MATERIAL SUPPLIED Block Start

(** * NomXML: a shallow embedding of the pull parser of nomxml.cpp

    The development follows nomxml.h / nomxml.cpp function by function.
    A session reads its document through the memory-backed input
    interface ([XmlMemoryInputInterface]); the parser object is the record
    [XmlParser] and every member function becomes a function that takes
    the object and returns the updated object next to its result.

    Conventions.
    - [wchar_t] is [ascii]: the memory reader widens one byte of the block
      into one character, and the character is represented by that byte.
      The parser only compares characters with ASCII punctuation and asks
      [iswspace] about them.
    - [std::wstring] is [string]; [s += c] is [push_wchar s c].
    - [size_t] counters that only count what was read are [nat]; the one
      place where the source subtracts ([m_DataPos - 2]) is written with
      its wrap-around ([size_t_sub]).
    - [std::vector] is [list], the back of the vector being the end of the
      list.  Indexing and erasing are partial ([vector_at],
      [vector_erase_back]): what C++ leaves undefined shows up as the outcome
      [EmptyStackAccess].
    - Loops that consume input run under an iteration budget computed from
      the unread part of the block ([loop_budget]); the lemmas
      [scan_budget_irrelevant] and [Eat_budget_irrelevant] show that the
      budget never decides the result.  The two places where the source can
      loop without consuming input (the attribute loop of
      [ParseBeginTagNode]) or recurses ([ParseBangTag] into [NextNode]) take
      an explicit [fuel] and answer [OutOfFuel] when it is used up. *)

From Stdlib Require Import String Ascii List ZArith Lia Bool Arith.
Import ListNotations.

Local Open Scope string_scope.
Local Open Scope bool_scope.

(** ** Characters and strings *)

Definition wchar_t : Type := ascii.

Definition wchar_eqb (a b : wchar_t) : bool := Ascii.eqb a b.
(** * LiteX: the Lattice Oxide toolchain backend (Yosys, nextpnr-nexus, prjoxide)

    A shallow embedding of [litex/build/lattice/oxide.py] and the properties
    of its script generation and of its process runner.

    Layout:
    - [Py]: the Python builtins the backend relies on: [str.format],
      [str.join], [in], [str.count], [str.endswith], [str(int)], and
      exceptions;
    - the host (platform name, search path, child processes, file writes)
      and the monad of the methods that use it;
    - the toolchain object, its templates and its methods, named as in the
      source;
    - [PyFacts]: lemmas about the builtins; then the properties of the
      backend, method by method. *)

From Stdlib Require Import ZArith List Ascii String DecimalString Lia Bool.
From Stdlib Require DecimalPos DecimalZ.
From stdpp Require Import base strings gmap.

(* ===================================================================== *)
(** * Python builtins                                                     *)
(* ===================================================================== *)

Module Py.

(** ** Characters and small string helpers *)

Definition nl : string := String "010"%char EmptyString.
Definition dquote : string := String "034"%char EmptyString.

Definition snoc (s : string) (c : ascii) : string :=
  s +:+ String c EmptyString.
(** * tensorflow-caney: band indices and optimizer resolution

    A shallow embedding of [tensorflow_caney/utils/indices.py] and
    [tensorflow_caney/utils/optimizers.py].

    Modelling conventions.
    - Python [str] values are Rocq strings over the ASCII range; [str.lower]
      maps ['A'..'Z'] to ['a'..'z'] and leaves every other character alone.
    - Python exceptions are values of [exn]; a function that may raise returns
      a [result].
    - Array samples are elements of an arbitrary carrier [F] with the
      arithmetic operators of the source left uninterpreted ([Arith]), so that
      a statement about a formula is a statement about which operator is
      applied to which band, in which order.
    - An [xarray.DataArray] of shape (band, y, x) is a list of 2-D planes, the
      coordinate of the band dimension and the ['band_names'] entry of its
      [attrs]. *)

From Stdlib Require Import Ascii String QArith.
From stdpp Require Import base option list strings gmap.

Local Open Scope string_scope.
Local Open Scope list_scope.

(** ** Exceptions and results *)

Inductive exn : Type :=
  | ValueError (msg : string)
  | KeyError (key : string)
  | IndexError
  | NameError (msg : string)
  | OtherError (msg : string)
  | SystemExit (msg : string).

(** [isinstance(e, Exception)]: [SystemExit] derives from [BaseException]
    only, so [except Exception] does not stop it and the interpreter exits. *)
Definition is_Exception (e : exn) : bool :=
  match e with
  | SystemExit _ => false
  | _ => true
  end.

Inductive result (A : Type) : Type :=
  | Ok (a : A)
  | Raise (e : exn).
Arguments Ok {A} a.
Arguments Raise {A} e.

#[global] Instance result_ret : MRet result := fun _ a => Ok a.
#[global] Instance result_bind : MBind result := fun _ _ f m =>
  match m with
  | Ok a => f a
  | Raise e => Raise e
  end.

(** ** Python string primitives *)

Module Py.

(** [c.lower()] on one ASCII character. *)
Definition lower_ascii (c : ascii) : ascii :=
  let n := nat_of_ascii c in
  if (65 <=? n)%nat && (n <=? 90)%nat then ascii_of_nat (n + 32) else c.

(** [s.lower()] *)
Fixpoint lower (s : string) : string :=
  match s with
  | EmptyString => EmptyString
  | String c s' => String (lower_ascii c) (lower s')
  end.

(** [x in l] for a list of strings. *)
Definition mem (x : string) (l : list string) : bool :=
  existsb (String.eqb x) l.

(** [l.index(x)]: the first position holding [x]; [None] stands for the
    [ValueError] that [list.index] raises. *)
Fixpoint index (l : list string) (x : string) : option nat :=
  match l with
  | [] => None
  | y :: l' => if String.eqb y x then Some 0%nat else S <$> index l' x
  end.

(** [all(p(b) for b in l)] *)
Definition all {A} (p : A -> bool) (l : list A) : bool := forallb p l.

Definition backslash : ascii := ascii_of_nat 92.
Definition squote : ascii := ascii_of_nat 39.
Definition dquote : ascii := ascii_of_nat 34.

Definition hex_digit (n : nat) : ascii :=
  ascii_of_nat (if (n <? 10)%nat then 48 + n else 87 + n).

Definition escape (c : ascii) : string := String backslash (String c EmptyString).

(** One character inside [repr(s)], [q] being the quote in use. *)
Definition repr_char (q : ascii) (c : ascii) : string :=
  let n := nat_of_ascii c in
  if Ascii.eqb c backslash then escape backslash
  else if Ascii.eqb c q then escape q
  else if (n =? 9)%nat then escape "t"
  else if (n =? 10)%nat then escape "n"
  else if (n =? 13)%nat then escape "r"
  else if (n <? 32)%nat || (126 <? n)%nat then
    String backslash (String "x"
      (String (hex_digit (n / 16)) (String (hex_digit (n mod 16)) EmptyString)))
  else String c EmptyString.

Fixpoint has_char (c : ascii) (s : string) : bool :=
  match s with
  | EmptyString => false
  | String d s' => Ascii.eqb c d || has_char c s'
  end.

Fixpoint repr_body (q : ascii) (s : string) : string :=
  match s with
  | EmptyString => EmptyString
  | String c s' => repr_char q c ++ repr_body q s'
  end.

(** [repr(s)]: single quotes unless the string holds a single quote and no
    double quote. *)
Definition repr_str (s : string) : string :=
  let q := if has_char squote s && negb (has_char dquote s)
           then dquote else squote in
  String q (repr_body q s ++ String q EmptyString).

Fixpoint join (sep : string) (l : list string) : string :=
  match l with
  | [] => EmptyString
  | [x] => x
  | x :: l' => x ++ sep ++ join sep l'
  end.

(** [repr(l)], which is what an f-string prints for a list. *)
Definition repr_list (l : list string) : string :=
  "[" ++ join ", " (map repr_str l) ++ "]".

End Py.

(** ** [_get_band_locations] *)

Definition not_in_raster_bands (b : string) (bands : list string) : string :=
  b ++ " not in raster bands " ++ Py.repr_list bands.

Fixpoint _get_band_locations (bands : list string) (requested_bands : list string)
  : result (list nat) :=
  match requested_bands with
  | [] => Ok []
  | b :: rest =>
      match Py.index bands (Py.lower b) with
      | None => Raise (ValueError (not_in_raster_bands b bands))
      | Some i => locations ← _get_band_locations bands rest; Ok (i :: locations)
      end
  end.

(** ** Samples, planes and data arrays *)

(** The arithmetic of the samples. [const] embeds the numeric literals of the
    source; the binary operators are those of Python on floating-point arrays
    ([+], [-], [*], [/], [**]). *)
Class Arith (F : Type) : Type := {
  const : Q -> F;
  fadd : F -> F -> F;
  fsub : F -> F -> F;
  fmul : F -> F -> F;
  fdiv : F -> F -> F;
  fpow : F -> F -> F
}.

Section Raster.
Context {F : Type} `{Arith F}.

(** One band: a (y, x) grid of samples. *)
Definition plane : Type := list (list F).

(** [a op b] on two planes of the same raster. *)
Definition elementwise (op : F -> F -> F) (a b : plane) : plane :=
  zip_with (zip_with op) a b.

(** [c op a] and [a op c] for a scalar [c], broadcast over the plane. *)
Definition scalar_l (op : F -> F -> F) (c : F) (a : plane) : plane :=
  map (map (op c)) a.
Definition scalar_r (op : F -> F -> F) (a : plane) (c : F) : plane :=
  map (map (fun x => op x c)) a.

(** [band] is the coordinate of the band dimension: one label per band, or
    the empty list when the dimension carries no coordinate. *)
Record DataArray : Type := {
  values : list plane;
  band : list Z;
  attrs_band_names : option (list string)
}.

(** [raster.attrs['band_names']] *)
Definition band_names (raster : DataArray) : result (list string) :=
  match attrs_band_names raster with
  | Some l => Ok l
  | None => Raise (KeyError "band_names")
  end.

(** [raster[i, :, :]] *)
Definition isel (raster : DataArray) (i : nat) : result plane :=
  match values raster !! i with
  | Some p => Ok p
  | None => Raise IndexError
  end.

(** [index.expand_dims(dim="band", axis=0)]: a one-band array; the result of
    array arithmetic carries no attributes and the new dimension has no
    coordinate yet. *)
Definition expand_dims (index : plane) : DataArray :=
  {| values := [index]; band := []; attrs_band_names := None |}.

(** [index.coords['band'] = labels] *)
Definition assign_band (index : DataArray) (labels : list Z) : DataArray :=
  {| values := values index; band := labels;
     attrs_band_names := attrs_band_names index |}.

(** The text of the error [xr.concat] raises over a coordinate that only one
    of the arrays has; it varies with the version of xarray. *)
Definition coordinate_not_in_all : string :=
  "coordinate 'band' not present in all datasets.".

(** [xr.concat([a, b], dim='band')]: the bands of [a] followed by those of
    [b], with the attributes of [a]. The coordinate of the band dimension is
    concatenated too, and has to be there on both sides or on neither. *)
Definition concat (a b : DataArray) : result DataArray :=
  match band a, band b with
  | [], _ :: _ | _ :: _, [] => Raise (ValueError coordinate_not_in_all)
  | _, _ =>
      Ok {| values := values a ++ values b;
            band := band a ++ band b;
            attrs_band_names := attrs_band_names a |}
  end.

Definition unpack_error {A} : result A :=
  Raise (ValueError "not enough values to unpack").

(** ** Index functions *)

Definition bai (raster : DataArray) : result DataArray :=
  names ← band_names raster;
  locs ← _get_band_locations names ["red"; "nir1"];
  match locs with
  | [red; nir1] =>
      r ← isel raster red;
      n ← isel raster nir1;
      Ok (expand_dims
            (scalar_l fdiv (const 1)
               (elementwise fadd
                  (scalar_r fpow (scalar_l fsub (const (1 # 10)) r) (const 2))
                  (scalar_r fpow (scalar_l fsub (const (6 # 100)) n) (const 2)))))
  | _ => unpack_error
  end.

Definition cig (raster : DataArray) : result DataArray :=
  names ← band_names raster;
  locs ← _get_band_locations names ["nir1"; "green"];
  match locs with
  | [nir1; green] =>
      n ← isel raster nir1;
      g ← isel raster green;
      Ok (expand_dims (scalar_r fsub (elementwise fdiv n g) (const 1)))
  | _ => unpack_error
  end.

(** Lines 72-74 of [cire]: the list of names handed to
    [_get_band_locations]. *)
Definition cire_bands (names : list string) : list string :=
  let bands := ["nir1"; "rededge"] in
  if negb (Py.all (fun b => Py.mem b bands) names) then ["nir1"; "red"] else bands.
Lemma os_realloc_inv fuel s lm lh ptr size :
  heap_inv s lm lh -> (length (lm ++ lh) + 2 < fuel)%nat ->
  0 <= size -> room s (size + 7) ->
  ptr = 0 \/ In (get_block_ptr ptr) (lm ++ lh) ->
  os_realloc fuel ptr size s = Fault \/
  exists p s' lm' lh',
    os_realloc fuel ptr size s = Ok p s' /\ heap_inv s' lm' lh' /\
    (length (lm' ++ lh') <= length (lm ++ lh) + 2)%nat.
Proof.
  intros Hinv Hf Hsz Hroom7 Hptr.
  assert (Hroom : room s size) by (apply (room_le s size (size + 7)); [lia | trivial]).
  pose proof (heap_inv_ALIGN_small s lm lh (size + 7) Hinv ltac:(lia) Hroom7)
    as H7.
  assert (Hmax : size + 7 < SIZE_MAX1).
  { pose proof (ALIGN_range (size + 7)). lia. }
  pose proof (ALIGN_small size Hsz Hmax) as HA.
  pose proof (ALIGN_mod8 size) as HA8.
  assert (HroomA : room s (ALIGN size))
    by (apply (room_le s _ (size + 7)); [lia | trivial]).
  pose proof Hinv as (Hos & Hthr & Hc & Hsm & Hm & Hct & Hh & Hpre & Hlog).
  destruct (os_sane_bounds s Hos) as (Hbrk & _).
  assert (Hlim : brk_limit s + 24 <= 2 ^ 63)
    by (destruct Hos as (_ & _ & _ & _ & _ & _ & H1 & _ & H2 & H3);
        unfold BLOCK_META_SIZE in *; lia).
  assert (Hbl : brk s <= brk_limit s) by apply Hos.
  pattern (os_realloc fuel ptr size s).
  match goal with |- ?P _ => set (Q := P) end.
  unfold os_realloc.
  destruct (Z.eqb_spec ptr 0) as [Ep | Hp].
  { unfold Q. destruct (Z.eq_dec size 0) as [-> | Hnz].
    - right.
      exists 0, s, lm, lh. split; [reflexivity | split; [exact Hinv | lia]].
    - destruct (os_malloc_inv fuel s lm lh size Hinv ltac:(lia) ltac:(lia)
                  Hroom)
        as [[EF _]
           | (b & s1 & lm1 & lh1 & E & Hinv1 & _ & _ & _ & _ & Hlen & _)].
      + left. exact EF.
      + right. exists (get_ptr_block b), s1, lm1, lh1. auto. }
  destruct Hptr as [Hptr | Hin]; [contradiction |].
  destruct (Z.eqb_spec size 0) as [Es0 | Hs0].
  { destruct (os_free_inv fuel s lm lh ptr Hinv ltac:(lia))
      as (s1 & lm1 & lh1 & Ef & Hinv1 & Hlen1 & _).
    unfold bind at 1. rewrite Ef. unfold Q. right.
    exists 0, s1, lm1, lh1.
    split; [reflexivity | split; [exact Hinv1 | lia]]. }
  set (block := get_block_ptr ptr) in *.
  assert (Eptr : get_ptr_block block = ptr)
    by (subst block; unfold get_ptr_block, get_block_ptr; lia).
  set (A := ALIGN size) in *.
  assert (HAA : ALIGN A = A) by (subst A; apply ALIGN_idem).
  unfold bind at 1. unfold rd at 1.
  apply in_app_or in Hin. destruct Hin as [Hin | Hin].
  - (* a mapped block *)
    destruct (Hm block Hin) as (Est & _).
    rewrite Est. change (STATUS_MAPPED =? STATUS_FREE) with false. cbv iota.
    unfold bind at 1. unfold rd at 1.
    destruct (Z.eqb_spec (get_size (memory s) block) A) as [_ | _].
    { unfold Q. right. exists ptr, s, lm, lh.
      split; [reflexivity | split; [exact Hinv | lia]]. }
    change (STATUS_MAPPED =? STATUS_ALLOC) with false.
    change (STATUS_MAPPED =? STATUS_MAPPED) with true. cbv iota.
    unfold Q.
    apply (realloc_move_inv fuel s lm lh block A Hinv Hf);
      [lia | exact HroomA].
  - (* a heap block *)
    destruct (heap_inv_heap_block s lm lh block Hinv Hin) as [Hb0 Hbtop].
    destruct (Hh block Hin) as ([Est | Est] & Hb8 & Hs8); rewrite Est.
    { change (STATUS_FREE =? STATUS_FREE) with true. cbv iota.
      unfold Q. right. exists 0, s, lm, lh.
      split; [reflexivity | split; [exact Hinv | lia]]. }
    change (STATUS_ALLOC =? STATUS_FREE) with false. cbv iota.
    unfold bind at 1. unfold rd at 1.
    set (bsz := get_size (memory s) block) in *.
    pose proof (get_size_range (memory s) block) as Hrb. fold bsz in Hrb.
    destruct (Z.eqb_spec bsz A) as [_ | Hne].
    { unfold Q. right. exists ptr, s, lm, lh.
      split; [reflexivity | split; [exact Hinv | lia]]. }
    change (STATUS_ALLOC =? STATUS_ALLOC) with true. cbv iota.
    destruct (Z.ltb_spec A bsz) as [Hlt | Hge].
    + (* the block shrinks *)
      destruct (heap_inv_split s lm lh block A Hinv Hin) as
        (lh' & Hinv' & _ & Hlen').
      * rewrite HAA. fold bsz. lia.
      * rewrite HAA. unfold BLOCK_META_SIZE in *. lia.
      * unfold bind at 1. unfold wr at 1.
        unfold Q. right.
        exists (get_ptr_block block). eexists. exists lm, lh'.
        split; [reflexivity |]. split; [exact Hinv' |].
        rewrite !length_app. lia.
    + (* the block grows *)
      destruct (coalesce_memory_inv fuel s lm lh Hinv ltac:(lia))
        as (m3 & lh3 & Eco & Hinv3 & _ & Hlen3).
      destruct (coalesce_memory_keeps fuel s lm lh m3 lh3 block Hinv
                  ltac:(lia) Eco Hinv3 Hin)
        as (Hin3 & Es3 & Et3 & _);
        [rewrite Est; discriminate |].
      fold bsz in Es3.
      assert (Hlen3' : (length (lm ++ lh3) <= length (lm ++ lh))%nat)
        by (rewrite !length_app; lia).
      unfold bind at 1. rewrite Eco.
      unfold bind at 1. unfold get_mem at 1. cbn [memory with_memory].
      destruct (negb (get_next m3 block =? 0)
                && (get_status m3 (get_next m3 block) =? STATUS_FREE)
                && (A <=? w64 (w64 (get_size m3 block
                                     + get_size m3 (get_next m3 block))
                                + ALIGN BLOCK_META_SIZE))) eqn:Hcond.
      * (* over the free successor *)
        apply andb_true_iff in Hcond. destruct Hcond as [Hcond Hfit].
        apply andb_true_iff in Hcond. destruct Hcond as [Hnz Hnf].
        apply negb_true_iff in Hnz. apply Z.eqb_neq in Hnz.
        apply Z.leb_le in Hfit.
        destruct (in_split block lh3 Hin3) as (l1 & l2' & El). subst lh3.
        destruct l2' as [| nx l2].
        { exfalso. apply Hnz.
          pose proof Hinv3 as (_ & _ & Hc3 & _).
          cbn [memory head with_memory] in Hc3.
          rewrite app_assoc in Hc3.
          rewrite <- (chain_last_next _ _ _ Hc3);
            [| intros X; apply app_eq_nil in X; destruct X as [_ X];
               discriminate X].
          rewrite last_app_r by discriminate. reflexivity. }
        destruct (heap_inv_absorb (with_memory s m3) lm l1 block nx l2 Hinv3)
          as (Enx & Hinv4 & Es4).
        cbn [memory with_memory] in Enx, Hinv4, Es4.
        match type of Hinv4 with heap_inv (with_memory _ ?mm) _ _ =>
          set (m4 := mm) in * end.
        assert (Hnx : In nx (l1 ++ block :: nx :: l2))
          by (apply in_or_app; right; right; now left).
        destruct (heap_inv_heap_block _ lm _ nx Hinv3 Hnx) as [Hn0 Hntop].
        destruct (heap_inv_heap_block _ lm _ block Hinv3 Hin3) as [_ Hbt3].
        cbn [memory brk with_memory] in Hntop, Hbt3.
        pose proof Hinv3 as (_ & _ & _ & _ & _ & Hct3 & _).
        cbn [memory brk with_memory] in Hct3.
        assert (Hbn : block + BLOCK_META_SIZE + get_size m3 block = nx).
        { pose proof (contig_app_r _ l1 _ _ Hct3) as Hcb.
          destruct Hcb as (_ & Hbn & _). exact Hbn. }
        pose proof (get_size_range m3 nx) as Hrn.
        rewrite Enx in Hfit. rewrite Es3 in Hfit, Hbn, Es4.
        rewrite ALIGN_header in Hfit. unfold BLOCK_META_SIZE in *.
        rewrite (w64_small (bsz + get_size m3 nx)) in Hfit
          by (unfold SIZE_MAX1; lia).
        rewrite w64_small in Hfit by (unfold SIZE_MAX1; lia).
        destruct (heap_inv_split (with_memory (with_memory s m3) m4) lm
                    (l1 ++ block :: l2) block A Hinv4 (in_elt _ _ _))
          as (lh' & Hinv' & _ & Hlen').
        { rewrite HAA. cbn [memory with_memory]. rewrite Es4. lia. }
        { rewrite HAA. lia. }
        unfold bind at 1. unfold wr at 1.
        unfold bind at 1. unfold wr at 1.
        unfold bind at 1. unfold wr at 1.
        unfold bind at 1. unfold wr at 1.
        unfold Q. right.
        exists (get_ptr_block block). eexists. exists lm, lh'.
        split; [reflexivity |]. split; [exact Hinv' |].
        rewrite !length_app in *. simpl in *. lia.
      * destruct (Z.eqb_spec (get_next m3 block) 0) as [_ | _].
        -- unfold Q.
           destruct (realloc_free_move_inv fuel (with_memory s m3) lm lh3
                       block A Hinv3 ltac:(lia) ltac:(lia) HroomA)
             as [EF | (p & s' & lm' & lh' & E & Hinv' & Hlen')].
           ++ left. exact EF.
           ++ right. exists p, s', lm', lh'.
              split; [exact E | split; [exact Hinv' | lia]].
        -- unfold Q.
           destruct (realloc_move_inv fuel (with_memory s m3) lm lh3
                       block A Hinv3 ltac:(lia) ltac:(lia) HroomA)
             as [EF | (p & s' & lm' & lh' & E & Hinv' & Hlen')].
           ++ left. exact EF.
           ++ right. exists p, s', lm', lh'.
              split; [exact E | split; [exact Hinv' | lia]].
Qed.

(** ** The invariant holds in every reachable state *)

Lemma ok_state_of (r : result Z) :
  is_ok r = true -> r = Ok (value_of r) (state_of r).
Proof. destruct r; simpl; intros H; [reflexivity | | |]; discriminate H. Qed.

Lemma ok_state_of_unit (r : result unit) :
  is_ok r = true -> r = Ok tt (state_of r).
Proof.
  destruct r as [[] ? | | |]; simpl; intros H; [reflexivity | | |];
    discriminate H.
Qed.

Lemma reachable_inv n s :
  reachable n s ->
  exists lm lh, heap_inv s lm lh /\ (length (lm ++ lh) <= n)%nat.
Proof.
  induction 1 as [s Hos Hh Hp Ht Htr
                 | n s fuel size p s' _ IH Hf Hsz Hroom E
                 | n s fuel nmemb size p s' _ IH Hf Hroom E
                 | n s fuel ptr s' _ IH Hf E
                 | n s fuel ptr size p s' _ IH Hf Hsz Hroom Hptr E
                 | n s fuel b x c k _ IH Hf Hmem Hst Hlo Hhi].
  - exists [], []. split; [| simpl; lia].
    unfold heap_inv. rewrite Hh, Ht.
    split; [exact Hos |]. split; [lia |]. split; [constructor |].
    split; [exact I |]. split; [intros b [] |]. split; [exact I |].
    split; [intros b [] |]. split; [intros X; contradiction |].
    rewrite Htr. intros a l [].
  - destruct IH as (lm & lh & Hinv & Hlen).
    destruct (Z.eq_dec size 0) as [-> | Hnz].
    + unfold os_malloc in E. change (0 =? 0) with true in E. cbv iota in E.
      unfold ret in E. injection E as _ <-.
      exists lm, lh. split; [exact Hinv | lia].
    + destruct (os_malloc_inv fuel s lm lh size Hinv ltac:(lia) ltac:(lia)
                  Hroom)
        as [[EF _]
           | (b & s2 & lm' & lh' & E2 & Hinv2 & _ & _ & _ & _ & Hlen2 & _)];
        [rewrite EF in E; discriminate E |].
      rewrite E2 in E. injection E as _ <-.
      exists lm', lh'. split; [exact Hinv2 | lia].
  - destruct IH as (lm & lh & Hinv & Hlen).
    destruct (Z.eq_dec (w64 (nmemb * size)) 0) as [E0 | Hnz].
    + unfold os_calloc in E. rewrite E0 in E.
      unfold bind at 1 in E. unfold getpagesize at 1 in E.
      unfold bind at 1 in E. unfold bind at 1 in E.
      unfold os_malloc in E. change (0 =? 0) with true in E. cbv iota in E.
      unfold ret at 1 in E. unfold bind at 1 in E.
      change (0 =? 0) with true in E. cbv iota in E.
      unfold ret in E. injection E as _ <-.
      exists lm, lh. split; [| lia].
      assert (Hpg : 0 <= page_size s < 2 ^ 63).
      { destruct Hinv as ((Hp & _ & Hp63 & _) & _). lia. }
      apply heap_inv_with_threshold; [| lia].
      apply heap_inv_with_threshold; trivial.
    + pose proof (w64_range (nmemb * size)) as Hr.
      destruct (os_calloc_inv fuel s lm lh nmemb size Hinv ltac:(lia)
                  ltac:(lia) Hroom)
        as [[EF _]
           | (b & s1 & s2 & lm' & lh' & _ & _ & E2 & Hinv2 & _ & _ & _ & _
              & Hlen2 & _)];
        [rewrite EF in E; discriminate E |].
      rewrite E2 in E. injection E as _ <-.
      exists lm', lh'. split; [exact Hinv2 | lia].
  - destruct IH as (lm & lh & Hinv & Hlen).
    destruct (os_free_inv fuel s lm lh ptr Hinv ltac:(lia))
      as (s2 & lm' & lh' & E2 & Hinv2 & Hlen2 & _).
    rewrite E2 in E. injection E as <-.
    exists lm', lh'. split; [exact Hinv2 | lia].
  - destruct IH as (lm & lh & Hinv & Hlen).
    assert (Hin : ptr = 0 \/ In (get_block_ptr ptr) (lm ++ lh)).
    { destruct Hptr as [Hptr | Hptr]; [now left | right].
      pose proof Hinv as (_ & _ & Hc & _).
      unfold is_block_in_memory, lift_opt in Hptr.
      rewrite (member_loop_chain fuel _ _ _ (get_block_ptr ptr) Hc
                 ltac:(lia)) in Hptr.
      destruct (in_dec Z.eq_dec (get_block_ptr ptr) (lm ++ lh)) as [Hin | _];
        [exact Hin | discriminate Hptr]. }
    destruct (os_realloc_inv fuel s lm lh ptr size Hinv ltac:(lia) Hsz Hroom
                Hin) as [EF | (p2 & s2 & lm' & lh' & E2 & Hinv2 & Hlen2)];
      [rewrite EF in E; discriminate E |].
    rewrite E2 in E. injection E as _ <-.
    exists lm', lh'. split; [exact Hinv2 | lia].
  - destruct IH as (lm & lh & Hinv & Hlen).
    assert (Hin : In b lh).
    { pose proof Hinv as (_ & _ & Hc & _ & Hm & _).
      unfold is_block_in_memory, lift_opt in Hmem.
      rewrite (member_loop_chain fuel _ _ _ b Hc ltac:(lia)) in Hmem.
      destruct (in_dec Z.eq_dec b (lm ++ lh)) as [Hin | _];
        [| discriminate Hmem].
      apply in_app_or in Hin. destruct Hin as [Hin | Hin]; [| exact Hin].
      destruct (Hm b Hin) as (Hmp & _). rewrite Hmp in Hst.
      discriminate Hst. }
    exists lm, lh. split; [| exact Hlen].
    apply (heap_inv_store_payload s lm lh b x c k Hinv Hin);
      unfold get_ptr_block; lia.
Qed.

MATERIAL SUPPLIED Block End

WHAT IS EXPECTED:
Write down exactly the span of lines above from the one containing "unfold bind at 1 in E. unfold getpagesize" to the one containing "apply heap_inv_with_threshold; [| lia].", both ends included.

EXERCISE RESULT:
      unfold bind at 1 in E. unfold getpagesize at 1 in E.
      unfold bind at 1 in E. unfold bind at 1 in E.
      unfold os_malloc in E. change (0 =? 0) with true in E. cbv iota in E.
      unfold ret at 1 in E. unfold bind at 1 in E.
      change (0 =? 0) with true in E. cbv iota in E.
      unfold ret in E. injection E as _ <-.
      exists lm, lh. split; [| lia].
      assert (Hpg : 0 <= page_size s < 2 ^ 63).
      { destruct Hinv as ((Hp & _ & Hp63 & _) & _). lia. }
      apply heap_inv_with_threshold; [| lia].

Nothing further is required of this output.